Sunday, February 13, 2011

Tips on Keeping Your Relationship Healthy

As a Marriage and Family Therapist, I see many people who have experienced greater than normal stressors in their lives during the past few years, which may be attributed to the state of the economy, severe weather conditions, and underlying uneasiness about the volatile state of our world.  As a result, we, as a society, are more depressed, anxious, angry, and frustrated.  We are also moodier and more reactive, which has a less than desirable impact on our relationships, especially the one with our partner.


Counseling or therapy is available to help individuals and couples deal with these issues by learning skills to improve their communication, interact in kind and loving ways, and help each other be a better partner.  Time and money are often the obstacles preventing people from seeking the help they need.

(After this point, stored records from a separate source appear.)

(** C2: in a run that completes, every fixture, every selected interpreter
    and every parser after the first have their verification test.  However
    many of the tests this run has registered have run before it, in
    whatever order, the shared option object still is the reference set but
    for its parser; on such a store the test formats the same source under
    the reference set with only the parser replaced, and passes exactly
    when the formatter returns the very string the primary parser gave. *)
Theorem C2_alternate_parser_same_output
    dirname parser0 alternates versionRange options st st'
    entries filename content pythonBin parserName :
  run_spec dirname (Some (parser0 :: alternates)) versionRange options st = (st', Ok tt) ->
  readdirSync dirname = Ok entries ->
  filename ∈ entries ->
  is_fixture dirname filename = Ok true ->
  readFileSync (dirname +:+ "/" +:+ filename) = Ok content ->
  pythonBin ∈ selected_interpreters versionRange ->
  parserName ∈ alternates ->
  let path := dirname +:+ "/" +:+ filename in
  let source := Str.replace_crlf content in
  let reference := merged_options (with_defaults options) parser0 pythonBin in
  let derived := <["parser" := JStr parserName]> reference in
  exists (l : loc) output verification registered,
    store st' !! l = Some reference
    /\ reference !! "parser" = Some (JStr parser0)
    /\ prettyprint source path reference = Ok output
    /\ tests st' = tests st ++ registered
    /\ verification ∈ tests st'
    /\ test_name verification = filename +:+ " - " +:+ parserName +:+ "-verify"
    /\ same_but_parser derived reference
    /\ derived !! "parser" = Some (JStr parserName)
    /\ (forall earlier : list Test,
          (forall t, t ∈ earlier -> t ∈ registered) ->
          exists current,
            run_tests earlier (store st') !! l = Some current
            /\ same_but_parser current reference)
    /\ forall (h : Store) current,
         h !! l = Some current ->
         same_but_parser current reference ->
         run_test verification h =
           (<[l := derived]> h,
            match prettyprint source path derived with
            | Ok verifyOutput => check_all [ToEqualString output verifyOutput]
            | Throw e => Throw (Thrown e)
            end)
         /\ (snd (run_test verification h) = Ok tt
             <-> prettyprint source path derived = Ok output).
Proof.
  intros Hrun Hdir Hin Hfix Hread Hbin Hparser path source reference derived.
  destruct (run_spec_Ok_verify _ _ _ _ _ _ _ _ _ _ _ _ Hrun Hdir Hin Hfix Hread Hbin Hparser)
    as (l & output & Hl & Hout & Htest).
  destruct (run_spec_parser_only _ _ _ _ _ _ _ Hrun) as (registered & Hreg & Hall).
  eexists l, output, _, registered. split; [exact Hl|].
  split; [apply merged_options_parser|]. split; [exact Hout|].
  split; [exact Hreg|]. split; [exact Htest|]. split; [reflexivity|].
  split; [apply same_but_parser_insert|]. split; [apply lookup_insert_eq|].
  split.
  { intros earlier Hearlier. eapply same_but_parsers_lookup; [|exact Hl].
    apply run_tests_same. apply Forall_forall. intros t Ht.
    eapply Forall_forall in Hall; [exact Hall | by apply Hearlier]. }
  intros h current Hcur Hsame. unfold run_test. cbn [test_fn].
  fold path source. rewrite (verify_fn_run _ _ _ _ _ _ _ Hcur).
  rewrite (insert_parser_same _ _ _ Hsame). fold reference derived.
  split; [reflexivity|]. cbn [snd].
  destruct (prettyprint source path derived) as [verifyOutput|e].
  - cbn [check_all holds]. destruct (String.eqb_spec output verifyOutput) as [->|Hne].
    + by split.
    + split; [discriminate | intros [= ->]; contradiction].
  - split; discriminate.
Qed.

(** C10: the test of an alternate parser does not copy the reference option
    set: it assigns the parser into the object the enclosing callback
    created, the one at the location where the completed run left the
    reference set.  After the test has run, whatever its verdict, that
    object has the alternate parser under ["parser"] and every other field
    as before, and no other object of the store has changed. *)
Theorem C10_reference_options_mutated
    dirname parser0 alternates versionRange options st st'
    entries filename content pythonBin parserName :
  run_spec dirname (Some (parser0 :: alternates)) versionRange options st = (st', Ok tt) ->
  readdirSync dirname = Ok entries ->
  filename ∈ entries ->
  is_fixture dirname filename = Ok true ->
  readFileSync (dirname +:+ "/" +:+ filename) = Ok content ->
  pythonBin ∈ selected_interpreters versionRange ->
  parserName ∈ alternates ->
  exists (l : loc) verification,
    store st' !! l = Some (merged_options (with_defaults options) parser0 pythonBin)
    /\ verification ∈ tests st'
    /\ test_name verification = filename +:+ " - " +:+ parserName +:+ "-verify"
    /\ forall (h : Store) current,
         h !! l = Some current ->
         exists updated,
           fst (run_test verification h) = <[l := updated]> h
           /\ fst (run_test verification h) !! l = Some updated
           /\ updated !! "parser" = Some (JStr parserName)
           /\ (forall key : string, key <> "parser" -> updated !! key = current !! key)
           /\ (forall l' : loc, l' <> l ->
                 fst (run_test verification h) !! l' = h !! l').
Proof.
  intros Hrun Hdir Hin Hfix Hread Hbin Hparser.
  destruct (run_spec_Ok_verify _ _ _ _ _ _ _ _ _ _ _ _ Hrun Hdir Hin Hfix Hread Hbin Hparser)
    as (l & output & Hl & Hout & Htest).
  eexists l, _. split; [exact Hl|]. split; [exact Htest|]. split; [reflexivity|].
  intros h current Hcur. exists (<["parser" := JStr parserName]> current).
  unfold run_test. cbn [test_fn]. rewrite (verify_fn_run _ _ _ _ _ _ _ Hcur). cbn [fst].
  split; [reflexivity|]. split.
  { apply list_lookup_insert_eq. by eapply lookup_lt_Some. }
  split; [apply lookup_insert_eq|]. split.
  - intros key Hne. by rewrite lookup_insert_ne.
  - intros l' Hne. by rewrite list_lookup_insert_ne.
Qed.

(** ** The structural round trip *)

Lemma check_all_Ok es : check_all es = Ok tt <-> Forall (fun e => holds e = true) es.
Proof.
  induction es as [|e es IH]; cbn [check_all].
  - split; [constructor | reflexivity].
  - destruct (holds e) eqn:He.
    + rewrite IH. split; [by constructor | by inversion 1].
    + split; [discriminate | inversion 1; congruence].
Qed.


Lemma run_spec_Ok_round_trip dirname parser0 alternates versionRange options st st'
    entries filename content pythonBin :
  env_truthy AST_COMPARE = true ->
  run_spec dirname (Some (parser0 :: alternates)) versionRange options st = (st', Ok tt) ->
  readdirSync dirname = Ok entries ->
  filename ∈ entries ->
  is_fixture dirname filename = Ok true ->
  readFileSync (dirname +:+ "/" +:+ filename) = Ok content ->
  pythonBin ∈ selected_interpreters versionRange ->
  let path := dirname +:+ "/" +:+ filename in
  let source := Str.replace_crlf content in
  let merged := merged_options (with_defaults options) parser0 pythonBin in
  exists ast normalizedOptions astMassaged,
    parse source merged = Ok ast
    /\ normalizeOptions merged = Ok normalizedOptions
    /\ massageAST ast normalizedOptions = Ok astMassaged
    /\ mkTest (path +:+ " parse")
         (parse_fn (snd (reparse source path merged normalizedOptions))
                   (fst (reparse source path merged normalizedOptions))
                   ast astMassaged)
       ∈ tests st'.
Proof.
  intros Hflag Hrun Hdir Hin Hfix Hread Hbin path source merged.
  apply run_spec_Ok_pair in Hrun as (entries' & Hdir' & Hpairs).
  rewrite Hdir in Hdir'. injection Hdir' as <-.
  destruct (Hpairs filename Hin Hfix) as (content' & Hread' & Hbins).
  rewrite Hread in Hread'. injection Hread' as <-.
  destruct (Hbins pythonBin Hbin) as (s & s' & Hpair & Hgrows).
  apply for_pythonBin_Ok in Hpair as (output & rt & _ & _ & _ & Htests & Hrt).
  rewrite Hflag in Hrt. destruct Hrt as (ast & nopts & astM & Hp & Hn & Hm & ->).
  exists ast, nopts, astM. split; [exact Hp|]. split; [exact Hn|]. split; [exact Hm|].
  eapply grows_tests; [exact Hgrows|]. rewrite Htests.
  apply elem_of_app. right. apply elem_of_app. right. by apply list_elem_of_singleton.
Qed.

Lemma obj_get_strip_props props key :
  key <> "text" ->
  obj_get (strip_props props) key
  = option_map stripExtraNonComparableKeys (obj_get props key).
Proof.
  intros Hkey. unfold strip_props.
  induction props as [|[k w] props IH]; [reflexivity|].
  cbn [List.filter fst]. destruct (String.eqb_spec k "text") as [->|Hne];
    cbn [negb List.map obj_get fst snd].
  - rewrite IH. by destruct (String.eqb_spec "text" key).
  - destruct (String.eqb_spec k key); [reflexivity | exact IH].
Qed.

(** An error list that is [null] is no error list for the guard of the
    round-trip test, and is one, not empty, once the tree is stripped. *)
Lemma no_errors_null props :
  NoDup (List.map fst props) ->
  obj_get props "errors" = Some JNull ->
  no_errors (JObj props) = Ok true
  /\ no_errors (stripExtraNonComparableKeys (JObj props)) = Ok false.
Proof.
  intros Hnd Herrors. split.
  - unfold no_errors, js_get. by rewrite Herrors.
  - rewrite strip_object_distinct by exact Hnd.
    unfold no_errors, js_get. rewrite obj_get_strip_props by discriminate.
    by rewrite Herrors.
Qed.

(** C1 at an error list that is [null]: a parser reports that there is no
    error by a [null] under ["errors"], which the guard of the round-trip
    test takes for an absent list.  The tree the test looks at has been
    stripped, and the [null] rebuilt as an object, which the guard takes
    for a list that is not empty: the registered test makes its first two
    assertions and never the third, so that it passes whenever formatting,
    re-parsing and massaging returned, whether the two trees are equal or
    not. *)
Theorem C1_null_errors_skip_equality
    dirname parser0 alternates versionRange options st st'
    entries filename content pythonBin props :
  env_truthy AST_COMPARE = true ->
  run_spec dirname (Some (parser0 :: alternates)) versionRange options st = (st', Ok tt) ->
  readdirSync dirname = Ok entries ->
  filename ∈ entries ->
  is_fixture dirname filename = Ok true ->
  readFileSync (dirname +:+ "/" +:+ filename) = Ok content ->
  pythonBin ∈ selected_interpreters versionRange ->
  let path := dirname +:+ "/" +:+ filename in
  let source := Str.replace_crlf content in
  let merged := merged_options (with_defaults options) parser0 pythonBin in
  prettier_debug_parse source merged = Ok (JObj props) ->
  NoDup (List.map fst props) ->
  obj_get props "errors" = Some JNull ->
  no_errors (JObj props) = Ok true
  /\ exists normalizedOptions astMassaged round_trip,
       let ppastMassaged := fst (reparse source path merged normalizedOptions) in
       let pperr := snd (reparse source path merged normalizedOptions) in
       normalizeOptions merged = Ok normalizedOptions
       /\ massageAST (stripExtraNonComparableKeys (JObj props)) normalizedOptions
          = Ok astMassaged
       /\ round_trip ∈ tests st'
       /\ test_name round_trip = path +:+ " parse"
       /\ (forall h : Store,
             run_test round_trip h
             = (h, check_all [ToBeNull pperr; ToBeDefined ppastMassaged]))
       /\ (forall h : Store,
             snd (run_test round_trip h) = Ok tt
             <-> pperr = JNull /\ ppastMassaged <> JUndefined).
Proof.
  intros Hflag Hrun Hdir Hin Hfix Hread Hbin path source merged Hraw Hnd Herrors.
  destruct (no_errors_null props Hnd Herrors) as [Hguard Hstripped].
  split; [exact Hguard|].
  destruct (run_spec_Ok_round_trip _ _ _ _ _ _ _ _ _ _ _ Hflag Hrun Hdir Hin Hfix Hread Hbin)
    as (ast & nopts & astM & Hp & Hn & Hm & Htest).
  fold path source merged in Hp, Hn, Hm, Htest.
  unfold parse in Hp. rewrite Hraw in Hp. injection Hp as <-.
  eexists nopts, astM, _. cbv zeta.
  split; [exact Hn|]. split; [exact Hm|]. split; [exact Htest|].
  split; [reflexivity|].
  set (pp := fst (reparse source path merged nopts)).
  set (pperr := snd (reparse source path merged nopts)).
  assert (Hbody : forall h : Store,
    run_test (mkTest (path +:+ " parse")
                (parse_fn pperr pp (stripExtraNonComparableKeys (JObj props)) astM)) h
    = (h, check_all [ToBeNull pperr; ToBeDefined pp])).
  { intros h. unfold run_test, parse_fn, t_bind, t_call, t_ret, expect.
    cbn [test_fn check_all]. rewrite Hstripped.
    destruct (holds (ToBeNull pperr)); [|reflexivity].
    by destruct (holds (ToBeDefined pp)). }
  split; [exact Hbody|].
  intros h. rewrite Hbody. cbn [snd]. rewrite check_all_Ok, !Forall_cons, Forall_nil.
  cbn [holds]. split.
  - intros (H1 & H2 & _). split; [by destruct pperr|]. intros Hu. rewrite Hu in H2.
    discriminate.
  - intros (-> & H2). repeat split. by destruct pp.
Qed.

The following are some tools you can use to help prevent minor disagreements from turning into all-out wars, which are destructive and threaten to destroy your relationship.


1)  When hit with a statement or comment from your partner that annoys, bother, or upsets you, tell yourself over and over to be CALM and to NOT REACT.


2)  Reflect what your partner has said so that you make sure you heard it the way it was intended.


3)  Put yourself in your partner's "shoes" and try to understand the issue from their viewpoint.


4)  Remember that this is a person you love and do not want to hurt.


5)  Regardless of what your partner says to you or how he/she says it, you want to always maintain control of your behavior.


6)  Try to look objectively at your role in the argument and take responsibility for what you said and did that was wrong or hurtful--remember...it takes 2!


7)  Try to take your EGO out of the mix--you do not get any points for being "right" at your partner's expense.


8)  When you respond with real kindness and concern, your partner is more receptive to hear what you have to say.


9)  Make sure your response is intended to resolve the argument, not exacerbate it.


10)  If you feel yourself getting "hot under the collar", that should be a cue to "take 5".  Start taking slow, deep breaths and count to 10.  Taking a brief "time out" is better than saying something you will later regret.